Empleado de una funeraria: «Los cadáveres se amontonan, no damos abasto»

Antonio hace más de 10 años que trabaja en una de las funerarias más importantes de Madrid y reconoce que están desbordados. Él fue quien recogió a la primera persona muerta por coronavirus en la capital española y asegura que desde entonces no han parado.

Jornadas de más de doce horas
En una entrevista en la agencia Efe, Antonio explica que hacen jornadas de doce y trece horas, y que casi no tienen días libres: de los tres que tenía él, sólo pudo hacer uno. Esta terrible «avalancha» de muertos se ha producido en una época en la que normalmente baja el número de defunciones. «En un año normal», explica, cuando ya ha pasado el invierno, las cifras de muertes, sobre todo de personas mayores, se reducen considerablemente».

Y es que enfrente de lo que es habitual, con una media diaria de 25 muertes en Madrid y un máximo de 30 en una jornada «fuerte», en la funeraria donde trabaja se ha pasado por culpa de la pandemia de coronavirus, a una media de 80.

Cadáveres casi amontonados
Pero ahora no estamos en un momento «normal». Antonio lamenta que no dan abasto y que los cadáveres, casi amontonados, se acumulan en un túmulo, esperando poder ser incinerados.

Las autoridades sanitarias ya han advertido que todavía no han llegado los días de picos más altos, pero sólo con las cifras de muertos estos últimos 15 días se puede hacer una idea de la dimensión de la pandemia. Si la empresa por la cual trabaja Antonio acaba un mes con aproximadamente 700 expedientes, sólo en 6 días de la semana pasada habían hecho 420.

«La gente está trabajando como nunca e incluso aquel que normalmente menos se involucra, ahora se ha puesto al máximo. Incluso han venido compañeros de otras provincias a ayudarnos», explica a la agencia Efe, Antonio.

Muy protegidos
Todos ellos se protegen contra el contagio y, de momento, no conoce ningún caso entre los compañeros: «Será que lo estamos haciendo bien». Aunque advierte que «el más peligroso son los domicilios. Utilizamos buzos, monos plastificados, máscaras de calidad, gafas y tres pares de guantes para cada intervención», explica.

Cuando están en una vivienda, hospital o residencia, los empleados de la funeraria meten primero el cuerpo en un sudario con cremallera y después en otro, que es el que habitualmente se utiliza cuando trasladan el cadáver a una provincia diferente. Antonio explica que se rocía tanto al muerto como al féretro con un compuesto de lejía y agua, y después lo trasladan al tanatorio.

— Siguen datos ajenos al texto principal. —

(** A use of [getGidOffset_unanimity]: in a runtime that keeps the id at
    offset 152, every voter sends the list [152]. *)
Lemma getGidOffset_unanimity_witness :
  let W := exampleWorld [152] 1024 in
  exists r,
    getGidOffset ascending W zeroState =
      (Normal r, snd (spawnAll (Z.to_nat voterCount) (voter W) zeroState)) /\
    Z.of_nat (length (repeat [152] 10)) = voterCount /\
    (0 <= r -> unanimous (repeat [152] 10) r /\
               countVotes (repeat [152] 10) !! r = Some voterCount) /\
    ((forall o, ~ unanimous (repeat [152] 10) o) ->
     r = -1 /\
     forall cs,
       fst (FastGetGoIDAvailable
              (snd (calls W cs (snd (packageInit ascending W zeroState)))))
       = Normal false).
Proof.
  cbv zeta. apply getGidOffset_unanimity. vm_compute. reflexivity.
Defined.

(** C10.  Every value [getGidOffset] returns is -1 or a multiple of
    [gidSize] = 8 in [0, gSize) = [0, 256); so whenever the fast path is
    available after initialisation, [gidOffset] is such an offset. *)
Theorem getGidOffset_aligned order W s r s' :
  getGidOffset order W s = (Normal r, s') ->
  (r = -1 \/ (0 <= r < gSize /\ r mod gidSize = 0)) /\
  (forall s1, packageInit order W s = (Normal tt, s1) ->
     fst (FastGetGoIDAvailable s1) = Normal true ->
     0 <= gidOffset s1 < 256 /\ gidOffset s1 mod 8 = 0).
Proof.
  intros H. pose proof (getGidOffset_range W order s r s' H) as Hr.
  split; [exact Hr|]. intros s1. rewrite packageInit_run, H.
  intros [= <-]. unfold FastGetGoIDAvailable, bind, var_gidOffset, ret. simpl.
  destruct (Z.leb_spec 0 r); [|discriminate]. intros _.
  unfold gSize in Hr. lia.
Qed.

(** A use of [getGidOffset_aligned]: the runtime with the id at offset 152. *)
Lemma getGidOffset_aligned_witness :
  let W := exampleWorld [152] 1024 in
  (152 = -1 \/ (0 <= 152 < gSize /\ 152 mod gidSize = 0)) /\
  (forall s1, packageInit ascending W zeroState = (Normal tt, s1) ->
     fst (FastGetGoIDAvailable s1) = Normal true ->
     0 <= gidOffset s1 < 256 /\ gidOffset s1 mod 8 = 0).
Proof.
  cbv zeta.
  apply (getGidOffset_aligned ascending (exampleWorld [152] 1024) zeroState 152
           (snd (getGidOffset ascending (exampleWorld [152] 1024) zeroState))).
  vm_compute. reflexivity.
Defined.


(** C7.  Package initialisation sets [gidOffset] to what [getGidOffset]
    returned, which is -1 or not negative; after it, no run of package
    operations changes the variable, and a read of it gives the value
    initialisation left. *)
Theorem gidOffset_frozen order W s0 s1 cs :
  packageInit order W s0 = (Normal tt, s1) ->
  fst (getGidOffset order W s0) = Normal (gidOffset s1) /\
  (gidOffset s1 = -1 \/ 0 <= gidOffset s1) /\
  gidOffset (snd (calls W cs s1)) = gidOffset s1 /\
  fst (var_gidOffset (snd (calls W cs s1))) = Normal (gidOffset s1).
Proof.
  rewrite packageInit_run.
  destruct (getGidOffset order W s0) as [[r| | |] s'] eqn:E; try discriminate.
  intros [= <-]. split; [reflexivity|]. simpl gidOffset at 1 2 3.
  split.
  - apply getGidOffset_range in E as [->|[E _]]; [now left|right; lia].
  - destruct (keeps_calls W cs (with_gidOffset r s')) as [Hk _].
    split; [exact Hk|]. unfold var_gidOffset. simpl. now rewrite Hk.
Qed.

(** A use of [gidOffset_frozen]: after initialisation in the runtime with
    the id at offset 152, goroutine 300 calls [GetGoID], scans the window,
    validates an offset and resolves once more. *)
Lemma gidOffset_frozen_witness :
  let W := exampleWorld [152] 1024 in
  let s1 := snd (packageInit ascending W zeroState) in
  let cs := [CallGetGoID 300; CallFindGidOffset 300 0 256;
             CallCheckGidOffset 152; CallGetGidOffset descending;
             CallFastGetGoIDAvailable] in
  fst (getGidOffset ascending W zeroState) = Normal (gidOffset s1) /\
  (gidOffset s1 = -1 \/ 0 <= gidOffset s1) /\
  gidOffset (snd (calls W cs s1)) = gidOffset s1 /\
  fst (var_gidOffset (snd (calls W cs s1))) = Normal (gidOffset s1).
Proof.
  cbv zeta. apply gidOffset_frozen. vm_compute. reflexivity.
Defined.

(** ** The public accessor and the slow path *)

(** An aligned offset of the window is on the list of the offsets that
    the runnable checks go through. *)
Lemma progression_In n : forall start o k,
  (k < n)%nat -> o = start + 8 * Z.of_nat k -> In o (progression start n).
Proof.
  induction n as [|n IH]; intros start o k Hk Ho; [lia|].
  simpl. destruct k as [|k]; [left; lia|].
  right. apply (IH _ _ k); [lia|]. unfold gidSize. lia.
Qed.

Lemma window_progression o :
  0 <= o < gSize -> o mod 8 = 0 ->
  In o (progression 0 (Z.to_nat (gSize / gidSize))).
Proof.
  intros Ho Hm. apply (progression_In _ _ _ (Z.to_nat (o / 8))).
  - change (gSize / gidSize) with 32. unfold gSize in Ho.
    assert (o / 8 < 32) by (apply Z.div_lt_upper_bound; lia).
    assert (0 <= o / 8) by (apply Z.div_pos; lia). lia.
  - rewrite Z2Nat.id by (apply Z.div_pos; lia).
    pose proof (Z.div_mod o 8 ltac:(lia)). lia.
Qed.

Lemma readableBlockb_spec W t : readableBlockb W t = true -> readableBlock W t.
Proof.
  unfold readableBlockb, readableBlock, loaded. intros H o Ho Hm.
  rewrite forallb_forall in H.
  specialize (H o (window_progression o Ho Hm)).
  destruct (mem W (addrOf (getg W t) o)) as [bits| |]; try discriminate.
  now exists bits.
Qed.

En las diferentes operaciones, los empleados se van cambiando los guantes para ir tirando los que van estando en contacto. En cada coche llevan una caja con 100 pares de guantes.

De momento, según Antonio, la empresa les ha dotado de todo el material de protección necesario y no les ha faltado de nada. Lo que contrasta con algunas residencias donde han ido a recoger cuerpos. En una de ellas, señala a este empleado, una de las cuidadoras les explicó que llevaba tres días utilizando la misma mascarilla.

«Es muy triste, muy frío todo»
Antonio reconoce que estos días siente mucha tristeza, sobre todo por las familias. «Me dan mucha pena», reconoce y pone un ejemplo de una de las situaciones que ha presenciado. Fue durante el traslado que hizo de un cuerpo en un pequeño pueblo de Orense, «muy diferente a un funeral de pueblo, donde casi todos los habitantes están. En esta ocasión, sólo la viuda del difunto, la hija, el yerno y un nieto, fueron, además del enterrador y el cura»-

«Es muy triste, muy frío todo», lamenta. Se imagina qué puede sentir un hijo cuando lo llaman de la residencia para comunicarle la muerte de su madre. «No podrá ir al centro, ni al tanatorio, no podrá velar el cuerpo. No la volverá a ver». Y que, tal como explica Antonio, el féretro «no se abre bajo ningún concepto» y en el crematorio se vuelve a sulfatar.

Al crematorio puede ir algún familiar. Antes, sin embargo, miran la chapa que la funeraria pone en cada féretro con los datos personales de la víctima: «Preguntan si es su familiar y lo tienen que creer». La situación es muy dura y triste: «Ven la chapa y se van cabizbajos. Es lo que peor llevo. Ver a los familiares así, sin poder despedirse,» continúa Antonio.

Mientras tanto, él está con los familiares, pero sin acercarse porque no sabe si han sido en contacto con la persona que ha muerto por coronaviurs. A pesar de la distancia, Antonio está seguro de que los abriga.

«Trabajar en esto te hace muy duro y no te lo puedes llevar a casa. Tienes que dejar el trabajo fuera del resto de tu vida, quitarte la ropa y ser otra persona», dice Antonio. Ahora, sin embargo, eso es imposible.